水声
水声 / 感想・レビュー
ヴェネツィア
川上弘美さんは様々な小説のスタイルを持った人だ。今回は実にシリアスなリアリズム小説。しかも、行き着くところを閉ざされた近親相姦をテーマに描く。謂わば自己完結するしかない、他者から見れば不毛の恋愛文学にあえて挑んだ。そこには他者の介入の余地がないだけに、読者からの共感も得にくいだろうと思われる。しかし、原点に立ち返って、愛するとは何だろうとの根源的な問いを突き詰めようとしたのが今回の試みだった。

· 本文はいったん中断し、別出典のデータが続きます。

(* ===== verification/DriverGlue.v ===== *)
(** * The driver glue: src/lib/pcie_driver/gramsreadout_lib.c

    A layer over the WinDriver library (WDC), which is not part of the repository:
    its calls are recorded in order and answered by a [wdc], its structures and
    constants are parameters. [None] is a pointer that may not be followed. *)
From Stdlib Require Import Ascii String Lia ZArith NArith.
From stdpp Require Import base tactics list numbers option strings gmap.
From S2P Require Import Prelude CppString.
Local Open Scope string_scope.

(** ** [printf], for the conversions of the messages *)
Definition nl : string := String "010" "".
Inductive arg := ANum (z : Z) | AStr (s : string).

Definition hex_char (upper : bool) (d : N) : ascii :=
  if (d <? 10)%N then digit_char d else ascii_of_N ((if upper then 55 else 87) + d).
Fixpoint hex_aux (upper : bool) (fuel : nat) (n : N) : string :=
  match fuel with
  | O => ""
  | S fuel =>
      if (n <? 16)%N then String (hex_char upper n) ""
      else hex_aux upper fuel (n / 16) ++ String (hex_char upper (n mod 16)) ""
  end.
Definition to_hex (upper : bool) (n : N) : string := hex_aux upper (S (N.to_nat (N.log2 n))) n.
Fixpoint zeros (n : nat) : string := match n with O => "" | S n => String "0" (zeros n) end.

Section printf.
(** The bits of the address of a string, where a number is asked for. *)
Context (pointer : string → Z).
Definition num (a : arg) : Z := match a with ANum z => z | AStr s => pointer s end.
Definition convert (c : ascii) (width : nat) (a : arg) : string :=
  let text :=
    if Ascii.eqb c "s" then match a with AStr s => s | ANum _ => "" end
    else if Ascii.eqb c "d" then print_i64 (i32 (num a))
    else if Ascii.eqb c "x" then to_hex false (Z.to_N (num a))
    else if Ascii.eqb c "X" then to_hex true (Z.to_N (num a))
    else to_string (Z.to_N (num a)) in
  zeros (width - String.length text) ++ text.
(** [conv]: inside a conversion, with its width. *)
Fixpoint printf (conv : option nat) (fmt : string) (args : list arg) : string :=
  match fmt, conv with
  | EmptyString, _ => ""
  | String c fmt, None => if Ascii.eqb c "%" then printf (Some 0) fmt args else String c (printf None fmt args)
  | String c fmt, Some width =>
      if Ascii.eqb c " " || Ascii.eqb c "0" || Ascii.eqb c "l" then printf (Some width) fmt args
      else
        match args with
        | [] => printf None fmt []
        | a :: args =>
            if Ascii.eqb c "*" then printf (Some (Z.to_nat (num a))) fmt args
            else convert c width a ++ printf None fmt args
        end
  end.
(** [snprintf(buffer, size, ...)]: the terminating zero takes one of [size]. *)
Definition snprintf (size : nat) (fmt : string) (args : list arg) : string :=
  take_string (size - 1) (printf None fmt args).
End printf.

(** ** The WDC library *)
Definition device_handle := option nat.
Inductive wdc_op :=
  | WDC_DriverName
  | WDC_SetDebugOptions
  | WDC_DriverOpen
  | WDC_DriverClose
  | WDC_DIAG_DeviceFind (vendor_id device_id : Z) (slot_number : option Z)
  | WDC_DIAG_DeviceOpen (slot : nat)
  | WDC_DIAG_DeviceClose (h : device_handle)
  | WDC_AddrSpaceIsActive (p i : nat)
  | WDC_IntIsEnabled (h : device_handle)
  | WDC_IntEnable (p : nat)
  | WDC_IntDisable (p : nat)
  | WDC_PciSriovEnable (p : nat) (num_vfs : Z)
  | WDC_PciSriovDisable (p : nat)
  | WDC_PciSriovGetNumVFs (p : nat)
  | WDC_EventIsRegistered (p : nat)
  | WDC_EventRegister (p : nat)
  | WDC_EventUnregister (p : nat)
  | WDC_DMAContigBufLock (h : device_handle) (options size : Z)
  | WDC_DMASGBufLock (h : device_handle) (buf : nat) (options size : Z)
  | WDC_DMAReservedBufLock (h : device_handle) (address options size : Z)
  | WDC_DMABufUnlock (dma : nat).

Record addr_desc := AddrDesc { is_mem : bool; qwBytes : Z; dwItemIndex : nat }.
Record card_item := CardItem { item_type : Z; pPhysicalAddr : Z; io_addr : Z }.
(** The fields of [WDC_DEVICE] the glue reads. *)
Record device := Device {
  has_ctx : bool;                         (** pCtx is not null *)
  dwNumAddrSpaces : Z;
  pAddrDesc : list addr_desc;
  dwCounter : Z; dwLost : Z; fStopped : Z;
  enabled_int_type : Z; enabled_int_last_msg : Z;
  dwItems : nat;
  card_items : list card_item
}.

時間軸の錯綜は、迷いではない。都の陵への一途な想いの循環と変奏なのだ。水声は限りなく哀切で、モノトーンの美しさだ。
2014/10/29
風眠
重く濁った水のような、けれど、切られるように冷たく澄み切った水が流れてゆくような物語。父と母だと思っていた二人の関係は、実は兄妹で、父親は別にいるらしいということ。当たり前と思っていたことが、当たり前ではなかった。そして都と陵、姉と弟が関係をもつ。常識的に考えると許されないこと。けれど許すとか許さないとか、何を基準に誰が決めるのだろう。内容的にはかなりな衝撃作だけれど、作家の冷静というよりは冷徹な文章によって、「清」と「濁」が絶妙なバランスで描かれ、「許されない愛」の甘美さが物語の中で美しく昇華していく。
2014/12/06
nico🐬波待ち中
50代の姉弟、都と陵。互いが「もう一人の自分」のような存在の二人。それは好きとか恋とか簡単に言い表すことの出来ない感情。胸が締め付けられる想い。水のように形がはっきり定まらず、ふわりふわり静かに流されていく。互いに距離を持とうと離れた時期もあったけれど、やはり離れられない二人は家族とか恋人等の枠に囚われない生き方を選ぶ。例え他人に咎められようとも、隣で生きていきたい、ただその想いのみ。とても穏やかで、けれどとても情熱的で狂おしい物語だった。
2018/06/20
kazi
川上弘美先生が私の中で静かな熱狂を引き起こしています。澄んだ言葉たち。夢と現実、過去と現在が入り混じる語りの流れ。長い詩を詠じているかのような、心地よいリズム。全てが素晴らしい。これは魅力的だった“ママ”という人物を中心に語られる家族の物語でもあり、語り手の“都”という女性の愛と性の物語でもあり。“普通ではない”恋愛を書いているのだが、決して突き放さないし、わざとらしく肯定もしない。この広い広い世界で普通なことなんて何もない。それぞれがそれぞれの個としてあればそれで良い。自然とそんなふうに感じられる。
2024/03/25
優希
「みずごえ」だと思っていたら「すいせい」だったのですね。過去と現在を行き来しながら、その狭間で揺蕩う不穏さがあります。不思議な家族が浮き彫りになりながら、禁忌の関係が描かれていく。甘美さを内包しながら、静かに淡々と話は進んでいきます。濁音の似合わない世界はゆっくりと流れ、繊細で丁寧な言葉の数々が心に沁み込んできました。姉と弟が不思議に愛し合い、寄り添っていく感覚が背徳的でありながら心地よい水の中で揺蕩っているような感覚にさせられます。